ABOUT THIS TASK: Using the material below, work out how many lines contain "global". Only the number is wanted.

THE RECORDS:
(** * idgenerator: a bounded integer ID allocator

    Shallow embedding of [idgenerator/idgenerator.go] and the properties of
    its four operations: [NewGenerator], [Allocate], [AllocateWithOffset]
    and [FreeID].

    Every public method takes the generator's mutex for its whole body, so
    each call is atomic; the embedding is the sequential semantics of one
    call, as a function from the state before to the state after.

    - [int64] values are integers of [Z] with the two's-complement
      wrap-around of Go's arithmetic written out ([Int64.wrap]).
    - [map[int64]bool] is a [gmap Z bool]; the code only ever tests whether
      a key is present.
    - The two [for] loops carry a budget of iterations ([fuel]); a run is
      [Done], [Panic] (integer division by zero in [updateOffset]) or
      [OutOfFuel] (the budget was smaller than the number of iterations). *)

From Stdlib Require Import ZArith Lia.
From stdpp Require Import base gmap strings list.

Local Open Scope Z_scope.

(** ** Go's [int64] *)

Module Int64.

Definition min_int : Z := - 2 ^ 63.
Definition max_int : Z := 2 ^ 63 - 1.

Definition in_range (z : Z) : Prop := min_int <= z <= max_int.

(** The value of the 64-bit two's-complement pattern of [z]. *)
Definition wrap (z : Z) : Z := (z + 2 ^ 63) mod 2 ^ 64 - 2 ^ 63.

Definition add (a b : Z) : Z := wrap (a + b).
Definition sub (a b : Z) : Z := wrap (a - b).

(** [a % b]: truncated remainder (the sign follows the dividend);
    [None] is the run-time panic on a zero divisor. *)
Definition rem (a b : Z) : option Z :=
  if decide (b = 0) then None else Some (Z.rem a b).

End Int64.

(** ** Outcomes of a run *)

Inductive run (A : Type) : Type :=
| Done (a : A)
| Panic
| OutOfFuel.

Arguments Done {A} a.
Arguments Panic {A}.
Arguments OutOfFuel {A}.

#[global] Instance run_ret : MRet run := fun A a => Done a.

#[global] Instance run_bind : MBind run := fun A B f m =>
  match m with
  | Done a => f a
  | Panic => Panic
  | OutOfFuel => OutOfFuel
  end.

(** ** The generator *)

Record IDGenerator : Type := mkIDGenerator {
  minValue : Z;
  maxValue : Z;
  valueRange : Z;
  offset : Z;
  usedMap : gmap Z bool
}.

SOLVED PROBLEM: 2